Uma das principais teses para sua inaplicabilidade residia justamente na questão topográfica dentro do Código Penal. Isso porque a causa de aumento de pena foi inserida em parágrafo anterior ao que dispõe sobre as qualificadoras, posibilitando o desenvolvimento de tese defensiva segundo a qual tal fato denotava uma clara intenção do legislador em afastar a aplicação da majorante a essa modalidade delituosa.
A despeito dessa corrente doutrinária, existia outra que alegava que a divergência topógráfica decorria meramente de uma questão de organização textual.
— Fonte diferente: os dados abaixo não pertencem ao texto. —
(** * A shallow embedding of the backup client's versioned content store

    The development follows the Go sources of the client:
    - [internal/crypto]  : key handling, AES-256-GCM sealing, gzip framing;
    - [internal/catalog] : the SQLite catalog [dosyalar] and its queries;
    - [internal/backup]  : the incremental scanner, the session driver [Run]
      with its packing loop, and the restore request builders.

    Library code (Go's standard library, the SQLite driver, the operating
    system) appears as Section variables or as fields of an environment
    record, together with the part of its contract the proofs rely on. *)

From Stdlib Require Import String Ascii.
From Stdlib.Strings Require Import Byte.
From Stdlib Require Import List ZArith Lia Bool Permutation Sorted.
From Stdlib Require Import DecimalString.
Import ListNotations.
Open Scope string_scope.
Open Scope list_scope.
Open Scope Z_scope.

(** ** Go's [(value, error)] results *)

Inductive result (A : Type) : Type :=
| Ok  (a : A)
| Err (msg : string).
Arguments Ok {A} a.
Arguments Err {A} msg.

Definition bind {A B : Type} (r : result A) (k : A -> result B) : result B :=
  match r with
  | Ok a => k a
  | Err e => Err e
  end.

Notation "x <~ r ;; k" := (bind r (fun x => k))
  (at level 61, r at next level, right associativity).

Definition bytes := list byte.

(** * internal/crypto *)

Module Crypto.

Definition keySize : nat := 32.

(** [gcm.NonceSize()] of the standard GCM construction. *)
Definition NonceSize : nat := 12.

(** [strconv.Itoa] on a length. *)
Definition Itoa (n : nat) : string := NilEmpty.string_of_uint (Nat.to_uint n).

(** [aes.NewCipher]: only 16, 24 and 32 byte keys are accepted; the error
    is [aes.KeySizeError], which prints the size. *)
Definition NewCipher (key : bytes) : result bytes :=
  if existsb (Nat.eqb (length key)) [16%nat; 24%nat; 32%nat]
  then Ok key
  else Err ("crypto/aes: invalid key size " ++ Itoa (length key))%string.

(** [cipher.NewGCM] never fails on an AES block. *)
Definition NewGCM (block : bytes) : result bytes := Ok block.

(** [io.ReadFull(rand.Reader, buf)]: either the whole buffer is filled or
    an error is reported. *)
Definition ReadFull (rnd : nat -> result bytes) (n : nat) : result bytes :=
  b <~ rnd n ;;
  if Nat.eqb (length b) n then Ok b else Err "unexpected EOF".

Section Primitives.

(** [gcm.Seal(nil, nonce, plaintext, nil)] and
    [gcm.Open(nil, nonce, ciphertext, nil)] under a given key. *)
Variable gcm_seal : bytes -> bytes -> bytes -> bytes.
Variable gcm_open : bytes -> bytes -> bytes -> result bytes.

(** A gzip writer drained into a [bytes.Buffer], and a gzip reader read to
    the end by [io.ReadAll]. *)
Variable gzip : bytes -> result bytes.
Variable gunzip : bytes -> result bytes.

(** The operating system's random source: [rnd n] asks for [n] bytes. *)
Variable rnd : nat -> result bytes.

Definition Encrypt (data key : bytes) : result bytes :=
  block <~ NewCipher key ;;
  gcm <~ NewGCM block ;;
  nonce <~ ReadFull rnd NonceSize ;;
  (* gcm.Seal(nonce, nonce, data, nil) appends to its first argument *)
  Ok (nonce ++ gcm_seal gcm nonce data).

Definition Decrypt (data key : bytes) : result bytes :=
  block <~ NewCipher key ;;
  gcm <~ NewGCM block ;;
  let nonceSize := NonceSize in
  if Nat.ltb (length data) nonceSize then Err "ciphertext too short"
  else
    let nonce := firstn nonceSize data in
    let ciphertext := skipn nonceSize data in
    gcm_open gcm nonce ciphertext.

Definition CompressAndEncrypt (data key : bytes) : result bytes :=
  buf <~ gzip data ;;
  Encrypt buf key.

Definition DecryptAndDecompress (data key : bytes) : result bytes :=
  compressed <~ Decrypt data key ;;
  gunzip compressed.

End Primitives.

(** ** Files

    The part of the file system the crypto package touches: what reading a
    path yields, the paths that cannot be opened for writing, and the paths
    on which a write breaks off (with the number of bytes that got
    through). *)
Record FS : Type := mkFS {
  content     : string -> result bytes;
  deny_write  : string -> option string;
  short_write : string -> option (string * nat)
}.

(** [os.ReadFile]. *)
Definition ReadFile (fs : FS) (path : string) : result bytes :=
  content fs path.

Definition store (fs : FS) (path : string) (data : bytes) : FS :=
  {| content := fun q => if String.eqb q path then Ok data else content fs q;
     deny_write := deny_write fs;
     short_write := short_write fs |}.

(** [os.WriteFile]: the file is created or truncated, then written; when
    opening fails nothing changes, when the write or the close fails the
    file is left with what was written so far. *)
Definition WriteFile (fs : FS) (path : string) (data : bytes)
  : option string * FS :=
  match deny_write fs path with
  | Some e => (Some e, fs)
  | None =>
      match short_write fs path with
      | Some (e, n) => (Some e, store fs path (firstn n data))
      | None => (None, store fs path data)
      end
  end.

Section Files.

Variable gcm_seal : bytes -> bytes -> bytes -> bytes.
Variable gcm_open : bytes -> bytes -> bytes -> result bytes.
Variable gzip : bytes -> result bytes.
Variable gunzip : bytes -> result bytes.
Variable rnd : nat -> result bytes.

(** [crypto.HashPath]: SHA-224 of the path, in hex. *)
Variable HashPath : string -> string.

(** [EncryptFile]: reads, compresses, encrypts and writes to destination;
    returns the encrypted size. *)
Definition EncryptFile (src dst : string) (key : bytes) (fs : FS)
  : result Z * FS :=
  match ReadFile fs src with
  | Err e => (Err e, fs)
  | Ok data =>
      match CompressAndEncrypt gcm_seal gzip rnd data key with
      | Err e => (Err e, fs)
      | Ok encrypted =>
          match WriteFile fs dst encrypted with
          | (Some e, fs') => (Err e, fs')
          | (None, fs') => (Ok (Z.of_nat (length encrypted)), fs')
          end
      end
  end.

(** [DecryptFile]: decrypts a file and writes to destination. *)
Definition DecryptFile (src dst : string) (key : bytes) (fs : FS)
  : option string * FS :=
  match ReadFile fs src with
  | Err e => (Some e, fs)
  | Ok data =>
      match DecryptAndDecompress gcm_open gunzip data key with
      | Err e => (Some e, fs)
      | Ok decrypted => WriteFile fs dst decrypted
      end
  end.

(** [EncryptToHashedFile]: the destination is [destDir/{hash}.enc]. *)
Definition EncryptToHashedFile (srcPath destDir : string) (key : bytes)
           (fs : FS) : result (string * Z) * FS :=
  let hashedName := HashPath srcPath in
  let destPath := (destDir ++ "/" ++ hashedName ++ ".enc")%string in
  match EncryptFile srcPath destPath key fs with
  | (Err e, fs') => (Err e, fs')
  | (Ok size, fs') => (Ok (hashedName, size), fs')
  end.

End Files.

(** A toy instance of the primitives (stored gzip, a keyless cipher that
    appends a one-byte tag, a constant nonce source), used to run the
    definitions on concrete bytes. *)
Module Toy.

Definition seal (k n x : bytes) : bytes := x ++ [x2a%byte].

Definition open (k n c : bytes) : result bytes :=
  match rev c with
  | x2a%byte :: r => Ok (rev r)
  | _ => Err "cipher: message authentication failed"
  end.

Definition gzip (x : bytes) : result bytes := Ok (x1f%byte :: x).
Certo é que a discussão era bastante controvertida, com decisões jurisprudenciais em ambos os sentidos, embora a tese da questão topográfica não prevalecesse na prática, conforme entendeu o Supremo Tribunal Federal no julgamento do Habeas Corpus nº 130.952, julgado em 2016.
Não convence a tese de que a majorante do repouso noturno seria incompatível com a forma qualificada do furto, a considerar, para tanto, que sua inserção pelo legislador antes das qualificadoras (critério topográfico) teria sido feita com intenção de não submetê-la às modalidades qualificadas do tipo penal incriminador.
Se assim fosse, também estaria obstado, pela concepção topográfica do Código Penal, o reconhecimento do instituto do privilégio (CP, art. 155, § 2º) no furto qualificado (CP, art. 155, § 4º) -, como se sabe, o Supremo Tribunal Federal já reconheceu a compatibilidade desses dois institutos.
Inexistindo vedação legal e contradição lógica, nada obsta a convivência harmônica entre a causa de aumento de pena do repouso noturno (CP, art. 155, § 1º) e as qualificadoras do furto (CP, art. 155, § 4º) quando perfeitamente compatíveis com a situação fática.
STF. 2ª Turma. HC 130952, Rel. Min. Dias Toffoli, julgado em 13/12/2016[5].
A partir dessa controvérsia recorrente surgiu a necessidade de afetação do Tema n° 1087 do STJ, visando à pacificação da questão.
3. O ENTENDIMENTO DO SUPERIOR TRIBUNAL DE JUSTIÇA ANTERIORMENTE AO JULGAMENTO DO TEMA Nº 1087
Anteriormente à decisão sobre o tema ora tratado, o STJ possuía diversos precedentes que sustentavam que a aplicação da causa de aumento de pena no furto qualificado justificava-se tão somente pelo cometimento do delito no período noturno, já que haveria uma maior facilidade para seu sucesso em razão da precariedade da vigilância nesse momento, sendo irrelevante apurar se as vítimas de fato encontravam-se dormindo ao tempo do fato ou em qual local o crime ocorreu.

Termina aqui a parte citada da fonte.